Strong beginnings not only set the stage, they let readers know what they’re getting into, what your voice is like, who the hero is, and why they should care. Authors know this better than anybody, and so spend an inordinate amount of time fiddling with—or completely rewriting—their first chapters. And for good reason: first impressions kill. Readers decide whether or not to buy your book within a page. Editors sometimes decide within a paragraph. You have so little time to hook your reader, it’s no wonder it sets authors to hyperventilating.

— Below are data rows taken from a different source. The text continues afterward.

Lemma append_batch_encodable (logs : InMemorySessionStore) events :
  (forall id evs, logs !! id = Some evs -> Forall encodable evs) -> Forall encodable events ->
  forall id evs, memory_append_batch logs events !! id = Some evs -> Forall encodable evs.
Proof.
  intros Hl He id evs. rewrite append_batch_lookup. assert (Hf : Forall encodable (of_session id events))
    by (apply Forall_forall; intros x [_ Hx]%list_elem_of_filter; by eapply Forall_forall in He).
  destruct (of_session id events); [by apply Hl|]. intros [= <-]. apply Forall_app. split; [|done].
  destruct (logs !! id) eqn:E; [by eapply Hl | constructor].
Qed.

Lemma append_batch_ids (logs : InMemorySessionStore) events :
  (forall id evs, logs !! id = Some evs -> Forall (fun e => env_session_id e = id) evs) ->
  forall id evs, memory_append_batch logs events !! id = Some evs -> Forall (fun e => env_session_id e = id) evs.
Proof.
  intros Hl id evs. rewrite append_batch_lookup. assert (Hf : Forall (fun e => env_session_id e = id) (of_session id events))
    by (apply Forall_forall; by intros x [Hx _]%list_elem_of_filter).
  destruct (of_session id events); [by apply Hl|]. intros [= <-]. apply Forall_app. split; [|done].
  destruct (logs !! id) eqn:E; [by eapply Hl | constructor].
Qed.

(** What a successful append does. *)
Lemma append_locked_ok st (logs : InMemorySessionStore) batch now st' :
  store_ok st logs -> fresh_batch logs batch -> batch <> [] ->
  append_locked_events st batch now = (Ok tt, st') ->
  exists sessions,
    let after := memory_append_batch logs batch in
    let pruned := select_sessions_to_prune (with_sessions (st_index st) sessions) (st_retention st) now in
    bt_ok sessions /\ (forall id, tracked sessions id (after !! id))
    /\ store_ok st' (memory_prune pruned after) /\ st_retention st' = st_retention st.
Proof.
  intros [Hd Hl Hids Hk Ht] Hf Hne. unfold append_locked_events. destruct batch as [|e0 rest]; [done|]. cbn [is_nil].
  set (batch := e0 :: rest) in *. clearbody batch.
  destruct (write_events None batch (st_files st)) as [[[]|] d1] eqn:Hw; [|done].
  apply (write_events_ok _ _ _ logs) in Hw as [Hd1 Hen]; [|done|done].
  pose proof (append_batch_encodable _ _ Hl Hen) as Hl1.
  destruct (map_result _ _) as [rebuilt|] eqn:Hr; [|done].
  set (sessions := update_index _ batch rebuilt).
  destruct (delete_session_files _ d1) as [[[]|] d2] eqn:Hdel; [|done].
  apply (delete_session_files_ok _ _ _ _ Hd1) in Hdel.
  destruct (persist_index_file _ d2) as [[[]|] d3] eqn:Hp; [|done]. intros [= <-].
  apply (persist_index_ok _ _ _ _ Hdel) in Hp. exists sessions.
  assert (Hts : forall id, tracked sessions id (memory_append_batch logs batch !! id))
    by (intros id; by eapply update_index_tracked).
  assert (Hks : bt_ok sessions) by (by apply update_index_keys).
  split_and!; [done | done | | done]. split; simpl.
  - exact Hp.
  - intros id evs. rewrite memory_prune_lookup. destruct (decide _); [done | apply Hl1].
  - intros id evs. rewrite memory_prune_lookup. destruct (decide _); [done | by apply append_batch_ids].
  - by apply forget_keys.
  - intros id. rewrite memory_prune_lookup. specialize (Hts id). unfold tracked in *. rewrite forget_get.
    destruct (decide _); [done | exact Hts].
Qed.

End Refinement.
Lemma scan_transcript_spec q messages : forall count previews,
  (length previews <= 3)%nat ->
  let '(n, out) := scan_transcript q messages count previews in
  n = (count + length (List.filter (message_matches q) messages))%nat
  /\ (length previews <= length out <= 3)%nat
  /\ (out = [] <-> previews = [] /\ List.filter (message_matches q) messages = []).
Proof.
  induction messages as [|m messages IH]; intros count previews Hl; simpl.
  { split_and!; [lia | lia | lia | naive_solver]. }
  change (matches_query q (message_search_text m)) with (message_matches q m).
  destruct (message_matches q m); cbn [negb].
  2:{ apply IH. done. }
  set (previews' := if (length previews <? 3)%nat then push_unique_preview previews _ else previews).
  assert (Hp : (length previews <= length previews' <= 3)%nat /\ previews' <> []).
  { unfold previews'. destruct (Nat.ltb_spec (length previews) 3).
    - destruct (push_unique_length previews (preview_text (message_preview_text m) 80)). split; [lia | done].
    - split; [lia|]. intros ->. simpl in *. lia. }
  specialize (IH (S count) previews'). destruct (scan_transcript q messages (S count) previews') as [n out].
  destruct IH as (-> & ? & ?); [lia|]. simpl. split_and!; [lia | lia | lia|]. naive_solver.
Qed.

Lemma preview_candidates_ne q e : event_matches q e = true ->
  preview_candidates q e (List.filter (matches_query q) (searchable_session_event_strings e)) <> [].
Proof.
  intros He. unfold preview_candidates. destruct (List.filter _ (previewable_event_strings e)); [|done]. cbn [negb is_nil].
  destruct (previewable_event_strings e); [|done]. cbn [is_nil]. unfold event_matches in He.
  apply existsb_exists in He as (x & Hx & Hm). intros E.
  assert (Hin : In x []) by (rewrite <- E; by apply filter_In). done.
Qed.

Lemma event_matches_filter q e :
  is_nil (List.filter (matches_query q) (searchable_session_event_strings e)) = negb (event_matches q e).
Proof.
  unfold event_matches. induction (searchable_session_event_strings e) as [|s l IH]; [done|]. simpl.
  by destruct (matches_query q s).
Qed.

(** The count of events stops at the third preview. *)
Lemma scan_events_spec q events : forall count previews,
  (length previews < 3)%nat ->
  let '(n, out) := scan_events q events count previews in
  (count <= n <= count + length (List.filter (event_matches q) events))%nat
  /\ (length out < 3 -> n = count + length (List.filter (event_matches q) events))%nat
  /\ (length previews <= length out <= 3)%nat
  /\ (out = [] <-> previews = [] /\ List.filter (event_matches q) events = []).
Proof.
  induction events as [|e events IH]; intros count previews Hl; cbn [scan_events List.filter].
  { simpl. split_and!; [lia | lia | lia | lia | lia | naive_solver]. }
  rewrite event_matches_filter. destruct (event_matches q e) eqn:He; cbn [negb]; [|by apply IH].
  pose proof (preview_candidates_ne q e He) as Hne.
  destruct (push_candidates_length (preview_candidates q e (List.filter (matches_query q) (searchable_session_event_strings e))) previews) as [H1 H2].
  specialize (H2 Hne). set (previews' := push_candidates _ previews) in *.
  destruct (Nat.eqb_spec (length previews') 3) as [E|E].
  - simpl. split_and!; [lia | lia | lia | lia | lia|]. split; [done|]. by intros [_ ?].
  - specialize (IH (S count) previews'). destruct (scan_events q events (S count) previews') as [n out].
    destruct IH as (? & ? & ? & ?); [lia|]. simpl. split_and!; [lia | lia | lia | lia | lia|].
    split; [naive_solver | by intros [_ ?]].
Qed.

Lemma filter_nil_existsb {A} (f : A -> bool) l : List.filter f l = [] <-> existsb f l = false.
Proof. induction l as [|x l IH]; [done|]. simpl. by destruct (f x). Qed.

End SearchSpec.

(** ** Search in the stores *)

Section SearchRefines.
Context {J : SerdeJson} {U : UnicodeCase} {F : SessionFiles} {C : StoreCodec}.
Context {FL : SessionFilesLaws F} {CL : StoreCodecLaws}.

(** The result of one session in the memory store. *)
Definition log_search (query : string) (p : SessionId * list SessionEventEnvelope)
    : option RankedSessionSearchResult :=
  summary ← log_summary p; search_session_events_ranked summary p.2 query.

Definition result_session (r : SessionSearchResult) : SessionId := ss_session_id (sr_summary r).

Lemma memory_search_eq (logs : InMemorySessionStore) query :
  memory_search_sessions logs query
  = map rk_result (merge_sort ranked_le (omap (log_search query) (map_to_list logs))).
Proof.
  unfold memory_search_sessions, sort_ranked_session_search_results. do 2 f_equal.
  induction (map_to_list logs) as [|[id events] l IH]; [done|]. by rewrite !omap_cons_app, IH.
Qed.

Lemma ranked_summary summary events query r :
  search_session_events_ranked summary events query = Some r -> sr_summary (rk_result r) = summary.
Proof.
  unfold search_session_events_ranked. destruct (str_is_empty _); [by intros [= <-]|].
  destruct (scan_transcript _ _ _ _), (scan_events _ _ _ _). destruct (is_nil _); [done|]. by intros [= <-].
Qed.

Lemma log_search_id query p r : log_search query p = Some r -> result_session (rk_result r) = p.1.
Proof.
  unfold log_search, result_session. intros (s & Hs & Hr)%bind_Some. apply ranked_summary in Hr as ->.
  by apply log_summary_id.
Qed.

Lemma log_search_ties (logs : InMemorySessionStore) query x y :
  x ∈ omap (log_search query) (map_to_list logs) -> y ∈ omap (log_search query) (map_to_list logs) ->
  ranked_compare x y = Eq -> x = y.
Proof.
  intros Hx Hy E. unfold ranked_compare in E. do 6 apply then_with_eq in E as [_ E].
  apply String.compare_eq_iff in E.
  by eapply (per_session_unique (log_search query) (fun r => result_session (rk_result r))); [apply log_search_id|..].
Qed.

(** Whether the index lets a session through to the search of its log. *)
Definition index_selects (st : FileSessionStore) (query : string) (id : SessionId) : bool :=
  match bt_get id (ix_sessions (st_index st)) with
  | Some record => record_matches_query record (to_lowercase (trim query))
  | None => false
  end.
(* ===== verification/PluginProps.v ===== *)
(** * Plugins: theorems

    What the plan activates and grants: exactly the plugins that the configuration
    admits, with permissions that both the manifest asked for and the operator granted,
    inside the workspace; hooks of a plugin stay within its declared capabilities. *)

From Stdlib Require Import Ascii String.
From stdpp Require Import base list gmap sets sorting strings.
From Stdlib Require Import Lia.
From S2P Require Import Prelude Text BTree Message Events Errors WriteLease SandboxPolicy Tools HookEffects PathPolicy.
From S2P Require Import Plugins PluginPlan PluginBoot.

(** ** Paths *)

(** [p] is [root] or below it, without going up. *)
Definition below (root p : PathBuf) : Prop := exists rel, p = root ++ rel /\ ".." ∉ rel /\ "/" ∉ rel.

Lemma below_join root path :
  is_absolute path = false -> existsb bad_component path = false -> below root (PathPolicy.path_join root path).
Proof.
  intros Ha Hb. unfold PathPolicy.path_join. rewrite Ha.
  assert (Hp : ".." ∉ path /\ "/" ∉ path).
  { split; intros Hin%list_elem_of_In; (assert (existsb bad_component path = true); [|congruence]);
      apply existsb_exists; by eexists. }
  destruct root as [|c root]; [by exists path|]. exists (List.filter not_dot path). split; [done|].
  split; intros Hin%list_elem_of_In%filter_In; destruct Hin as [Hin%list_elem_of_In _]; by destruct Hp.
Qed.

Lemma resolve_safe_ok root value p : resolve_safe_relative_path root value = Ok p -> below root p.
Proof.
  unfold resolve_safe_relative_path. destruct (is_absolute _) eqn:Ea; [done|].
  destruct (existsb _ _) eqn:Eb; [done|]. intros [= <-]. by apply below_join.
Qed.

Lemma resolve_workspace_ok root value p : resolve_workspace_relative_path root value = Ok p -> below root p.
Proof.
  unfold resolve_workspace_relative_path. destruct (is_absolute _) eqn:Ea; [done|].
  destruct (existsb _ _) eqn:Eb; [done|]. intros [= <-]. by apply below_join.
Qed.

Section Grants.
Context {L : TomlLeaf}.

(** ** Permissions *)

(** Every root is a path that was asked for and granted, below the workspace. *)
Definition roots_confined (ws : PathBuf) (requested granted : list string) (roots : list PathBuf) : Prop :=
  Forall (fun r => below ws r /\ exists v, v ∈ requested /\ v ∈ granted
                   /\ resolve_workspace_relative_path ws v = Ok r) roots.

Definition network_within (requested : PluginNetworkAccess) (n : HookNetworkPolicy) : Prop :=
  match n, requested with
  | HookNetwork_Deny, _ => True
  | _, PluginNet_Allow => True
  | HookNetwork_AllowDomains ds, PluginNet_AllowDomains asked => Forall (fun d => d ∈ asked) ds
  | _, _ => False
  end.

Record confined (ws : PathBuf) (requested : PluginPermissionRequest) (granted : PluginPermissionGrant)
    (p : PluginResolvedPermissions) : Prop := {
  cf_read : roots_confined ws (preq_read requested) (pgr_read granted) (perm_read_roots p);
  cf_write : roots_confined ws (preq_write requested) (pgr_write granted) (perm_write_roots p);
  cf_exec : roots_confined ws (preq_exec requested) (pgr_exec granted) (perm_exec_roots p);
  cf_network : network_within (preq_network requested) (perm_network p)
               /\ perm_network p = to_hook_network_policy (pgr_network granted);
  cf_mutation : perm_message_mutation p <> Mutation_Deny ->
                perm_message_mutation p = Mutation_Allow /\ preq_message_mutation requested = Mutation_Allow
                /\ pgr_message_mutation granted = Mutation_Allow;
  cf_host_api : Forall (fun a => a ∈ preq_host_api requested /\ a ∈ pgr_host_api granted) (perm_host_api p)
}.

Lemma ensure_requested_paths_ok requested granted label id path :
  ensure_requested_paths requested granted label id path = Ok tt -> Forall (fun g => g ∈ requested) granted.
Proof.
  induction granted as [|g granted IH]; [by constructor|]. simpl. case_bool_decide; [|done]. simpl.
  intros Hrest. constructor; auto.
Qed.

Lemma ensure_requested_apis_ok requested granted id path :
  ensure_requested_apis requested granted id path = Ok tt -> Forall (fun g => g ∈ requested) granted.
Proof.
  induction granted as [|g granted IH]; [by constructor|]. simpl. case_bool_decide; [|done]. simpl.
  intros Hrest. constructor; auto.
Qed.

Lemma resolve_workspace_paths_ok ws values requested id path roots :
  Forall (fun v => v ∈ requested) values -> resolve_workspace_paths ws values id path = Ok roots ->
  roots_confined ws requested values roots.
Proof.
  intros Hreq H%map_result_Ok. apply Forall_forall. intros r Hr.
  apply list_elem_of_lookup_1 in Hr as [i Hi]. destruct (Forall2_lookup_r _ _ _ _ _ H Hi) as (v & Hv & Hres).
  destruct (resolve_workspace_relative_path ws v) as [p|] eqn:E; [|done]. injection Hres as ->.
  split; [by eapply resolve_workspace_ok|]. apply list_elem_of_lookup_2 in Hv. exists v.
  split_and!; [by eapply Forall_forall in Hreq | done | done].
Qed.

Lemma network_allows_within requested granted :
  network_allows requested granted = true -> network_within requested (to_hook_network_policy granted).
Proof.
  destruct requested as [| |asked], granted as [| |ds]; simpl; try done. rewrite forallb_forall.
  intros H. apply Forall_forall. intros d Hd%list_elem_of_In. apply H, existsb_exists in Hd as (c & Hc & ->%String.eqb_eq).
  by apply list_elem_of_In.
Qed.

Lemma resolve_plugin_permissions_ok plugin entry ws p :
  resolve_plugin_permissions plugin entry ws = Ok p ->
  confined ws (man_permissions (dp_manifest plugin)) (default PluginPermissionGrant_default (ent_permissions <$> entry)) p.
Proof.
  unfold resolve_plugin_permissions, ensure_requested_contains_all.
  set (grant := default PluginPermissionGrant_default _). set (req := man_permissions _).
  destruct (ensure_supported_permission_modes req grant _ _) as [[]|] eqn:E0; [|done]. cbn [result_bind].
  destruct (ensure_requested_paths _ _ "read" _ _) as [[]|] eqn:E1; [|done]. cbn [result_bind].
  destruct (ensure_requested_paths _ _ "write" _ _) as [[]|] eqn:E2; [|done]. cbn [result_bind].
  destruct (ensure_requested_paths _ _ "exec" _ _) as [[]|] eqn:E3; [|done]. cbn [result_bind].
  destruct (network_allows _ _) eqn:E4; [|done]. destruct (message_mutation_allows _ _) eqn:E5; [|done]. cbn [negb].
  destruct (ensure_requested_apis _ _ _ _) as [[]|] eqn:E6; [|done]. cbn [result_bind].
  destruct (resolve_workspace_paths ws (pgr_read grant) _ _) as [rs|] eqn:E7; [|done]. cbn [result_bind].
  destruct (resolve_workspace_paths ws (pgr_write grant) _ _) as [ws'|] eqn:E8; [|done]. cbn [result_bind].
  destruct (resolve_workspace_paths ws (pgr_exec grant) _ _) as [xs|] eqn:E9; [|done]. cbn [result_bind].
  intros [= <-]. apply ensure_requested_paths_ok in E1, E2, E3. apply ensure_requested_apis_ok in E6.
  split; simpl; [by eapply resolve_workspace_paths_ok..| | |].
  - split; [by apply network_allows_within | done].
  - unfold message_mutation_allows in E5. by destruct (pgr_message_mutation grant), (preq_message_mutation req).
  - eapply Forall_impl; [apply Forall_and; split; [exact E6 | apply Forall_forall; intros x Hx; exact Hx]|]. done.
Qed.

(** ** What is active *)

Definition plugin_id (p : DiscoveredPlugin) : PluginId := man_id (dp_manifest p).

(** The operator lets the plugin be enabled at all. *)
Definition admitted (r : PluginResolverConfig) (p : DiscoveredPlugin) : bool :=
  res_enabled r && negb (bool_decide (plugin_id p ∈ res_deny r))
  && (is_nil (res_allow r) || bool_decide (plugin_id p ∈ res_allow r)).

(** It is wanted by its entry, or else by its manifest. *)
Definition wanted (r : PluginResolverConfig) (p : DiscoveredPlugin) : bool :=
  default (man_enabled_by_default (dp_manifest p)) (bt_get (plugin_id p) (res_entries r) ≫= ent_enabled).

(** It is chosen for the memory slot. *)
Definition slotted (r : PluginResolverConfig) (p : DiscoveredPlugin) : bool :=
  bool_decide (res_slot_memory r = Some (plugin_id p)) && bool_decide (man_kind (dp_manifest p) = Kind_Memory).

But how to write that most brilliant of beginnings? If you look it up, there are enough damning reviews of bad first chapters that you might suppose it’s better to just not have one at all. And it’s true that when editing, the number one thing I ask authors to change is the first chapter—sometimes even cutting it altogether. But it’s a mistake to condemn these clichés entirely. Each cliché beginning springs from a place of resonance—and that resonance is something worth looking into. I’ve delved into a couple of the most common false starts, what they do right, what they do less than right, and what you can take from them to make your own perfect beginning.
False Start: Waking Up
The Idea: The number one piece of advice found on the internet about starting novels is to never, ever--on pain of the groans of a million jaded readers--start with your character waking up. And yet, this has to be the single most popular way for writers to start their new novels. Followed by a yawn, a look in a mirror that describes the hero, and a brief depiction of the hero in their natural habitat.